Kurvingrad (Курвинград, "Whoretown") or Koprijan (Копријан), is a ruined fortress which sits above the town of Doljevac on the South Morava river, 11 km south of the town of Niš. The ruins are all that remain of the medieval town of Koprijan from the time of Classical antiquity; the fortress is over a thousand years old. Today, fortifications remain, but have not been substantially studied.

== History ==
An important defensive advantage of the location was its inaccessible mountainous terrain, with a clear view of the valley and the river, protected from attack from the rear by an even higher mountain, Seličevica. Because of its strategic location, during the Roman Empire it served as part of the tower defenses of the Via Militaris Roman military road. The city was still an important military point at the time of the Byzantine Empire, with the name of Kompolos.

In the mid-6th century, Emperor Justinian I built thirty-two new forts and restored seven forts in the region of his birth. He also built a number of castles, so that the population had a place of refuge in case of a barbarian attack on the Danube. It is possible that the restored castle was ad Herculum i Calis. Calis later could have been incorrectly written Komplos, and it is quite possible that it served as the northern defense for Justiniana Prima.
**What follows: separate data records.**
Lemma mark_vouts_spec (s : list string) (vouts : list Vout) :
  forall ttx,
    NoDup (UnmixedJoinMarketTx.maker_addresses ttx) ->
    let ttx' := fold_left (mark_vout s) vouts ttx in
    UnmixedJoinMarketTx.jmtx ttx' = UnmixedJoinMarketTx.jmtx ttx
    /\ NoDup (UnmixedJoinMarketTx.maker_addresses ttx')
    /\ forall a,
        In a (UnmixedJoinMarketTx.maker_addresses ttx')
        <-> In a (UnmixedJoinMarketTx.maker_addresses ttx)
            \/ exists vout m,
                In vout vouts /\ In a (addresses vout)
                /\ In m (addresses vout) /\ In m s.
Proof.
  induction vouts as [| vout vouts IH]; intros ttx Hnd; cbn zeta; cbn [fold_left].
  - split; [reflexivity |]. split; [exact Hnd |]. intros a. split; [tauto |].
    intros [H | [vout [m [[] _]]]]. exact H.
  - assert (Hstep : UnmixedJoinMarketTx.jmtx (mark_vout s ttx vout)
                    = UnmixedJoinMarketTx.jmtx ttx
                    /\ NoDup (UnmixedJoinMarketTx.maker_addresses (mark_vout s ttx vout))
                    /\ forall a,
                        In a (UnmixedJoinMarketTx.maker_addresses (mark_vout s ttx vout))
                        <-> In a (UnmixedJoinMarketTx.maker_addresses ttx)
                            \/ (In a (addresses vout)
                                /\ exists m, In m (addresses vout) /\ In m s)).
    { unfold mark_vout, get_vout_addresses. cbn zeta.
      destruct (has_maker_address s (addresses vout)) eqn:E.
      - apply has_maker_address_true in E.
        destruct (add_maker_addresses_spec (addresses vout) ttx) as [H1 H2].
        rewrite H1, H2. split; [reflexivity |].
        split; [apply set_update_NoDup, Hnd |].
        intros a. rewrite set_update_In. tauto.
      - split; [reflexivity |]. split; [exact Hnd |]. intros a. split; [tauto |].
        intros [H | [_ H]]; [exact H |].
        apply has_maker_address_true in H. congruence. }
    destruct Hstep as [Hj [Hnd' Hin]].
    destruct (IH (mark_vout s ttx vout) Hnd') as [Hj' [Hnd'' Hin']].
    split; [congruence |]. split; [exact Hnd'' |].
    intros a. rewrite Hin', Hin. split.
    + intros [[H | [Ha [m [Hm Hs]]]] | [w [m [Hw H]]]].
      * left. exact H.
      * right. exists vout, m. repeat split; try assumption. left. reflexivity.
      * right. exists w, m. split; [right; exact Hw | exact H].
    + intros [H | [w [m [[<- | Hw] [Ha [Hm Hs]]]]]].
      * left. left. exact H.
      * left. right. split; [exact Ha |]. exists m. split; assumption.
      * right. exists w, m. repeat split; assumption.
Qed.

(** X13. Pass 2 marks exactly the co-output addresses: an address is among
    the maker addresses of a marked transaction if and only if it appears
    in an output of that transaction that also carries an address of the
    maker-address set.  The marked transaction keeps the transaction and
    its pairing, and no address is recorded twice. *)
Theorem mark_tx_maker_addresses (maker_address_set : list string) (tx : JoinMarketTx.t) :
  let ttx := mark_tx maker_address_set tx in
  UnmixedJoinMarketTx.jmtx ttx = tx
  /\ NoDup (UnmixedJoinMarketTx.maker_addresses ttx)
  /\ forall a,
      In a (UnmixedJoinMarketTx.maker_addresses ttx)
      <-> exists w m,
          In w (vout (JoinMarketTx.tx tx)) /\ In a (addresses w)
          /\ In m (addresses w) /\ In m maker_address_set.
Proof.
  cbn zeta. unfold mark_tx.
  destruct (mark_vouts_spec maker_address_set (vout (JoinMarketTx.tx tx))
              (UnmixedJoinMarketTx.mk tx []) (NoDup_nil _)) as [Hj [Hnd Hin]].
  split; [exact Hj |]. split; [exact Hnd |].
  intros a. rewrite Hin. cbn [UnmixedJoinMarketTx.maker_addresses In]. tauto.
Qed.

(** X14. After Pass 2, no address of the maker-address set is listed as a
    possible taker address of a marked transaction. *)
Theorem marked_possible_takers_avoid_makers (maker_address_set : list string)
    (tx : JoinMarketTx.t) (possible : list (list string)) :
  UnmixedJoinMarketTx.possible_taker_mix_addresses (mark_tx maker_address_set tx)
  = Ok possible ->
  forall addrs a, In addrs possible -> In a addrs -> ~ In a maker_address_set.
Proof.
  intros H addrs a Haddrs Ha Hs.
  destruct (mark_vouts_spec maker_address_set (vout (JoinMarketTx.tx tx))
              (UnmixedJoinMarketTx.mk tx []) (NoDup_nil _)) as [Hj [_ Hin]].
  fold (mark_tx maker_address_set tx) in Hj, Hin.
  unfold UnmixedJoinMarketTx.possible_taker_mix_addresses in H.
  bind_inv H. injection H as <-.
  apply in_map_iff in Haddrs. destruct Haddrs as [w [<- Hw]].
  destruct (possible_taker_mixed_vouts_In _ _ _ Ha0 Hw) as [Hw' Hno].
  rewrite Hj in Hw'.
  unfold UnmixedJoinMarketTx.no_maker_address in Hno.
  apply negb_true_iff in Hno.
  assert (Hyes : existsb
                   (fun a0 => existsb (String.eqb a0)
                      (UnmixedJoinMarketTx.maker_addresses (mark_tx maker_address_set tx)))
                   (get_vout_addresses w) = true).
  { apply existsb_exists. exists a. split; [exact Ha |].
    apply existsb_eqb_In, Hin. right. exists w, a. repeat split; assumption. }
  congruence.
Qed.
The old city fortification of Koprijan was built at the time of Knez Lazar on the foundations of Roman and Byzantine fortifications. At the time of the battle for the Turkish throne in 1413, it was conquered and destroyed by the Sultan Musa Çelebi. After his defeat, the city was returned to the despot Stefan Lazarevic.

The document of the Peace of Szeged in 1444 mentions Koperhamum and Procopius, suggesting that Kompolos must have been on the site of the present-day Kurvingrad. There is a noticeable similarity in the names, and the whole area is rich in Byzantine findings; a Byzantine basilica and several graves were found in the neighboring village of Doljevac. During the excavation of the foundations of those buildings, people often found the ruins of older structures, dating from the 6th to 8th centuries based on the materials used and the manner of building.

In 1451, the Ottoman Empire occupied Kurvingrad, 70 years after the fall of Niš. The Ottoman population census in 1498 mentioned Kurvingrad village with 40 households. By 1498, the village of Kurvingrad had only 20 households. In 1516, Nišava District was affected by a plague, which caused the population to further decline.

Travel writer Ami Bue mentioned the ruins of this city in the first half of the 19th century.

The remains of the fortress were repeatedly used as building material for the construction of Niš Fortress.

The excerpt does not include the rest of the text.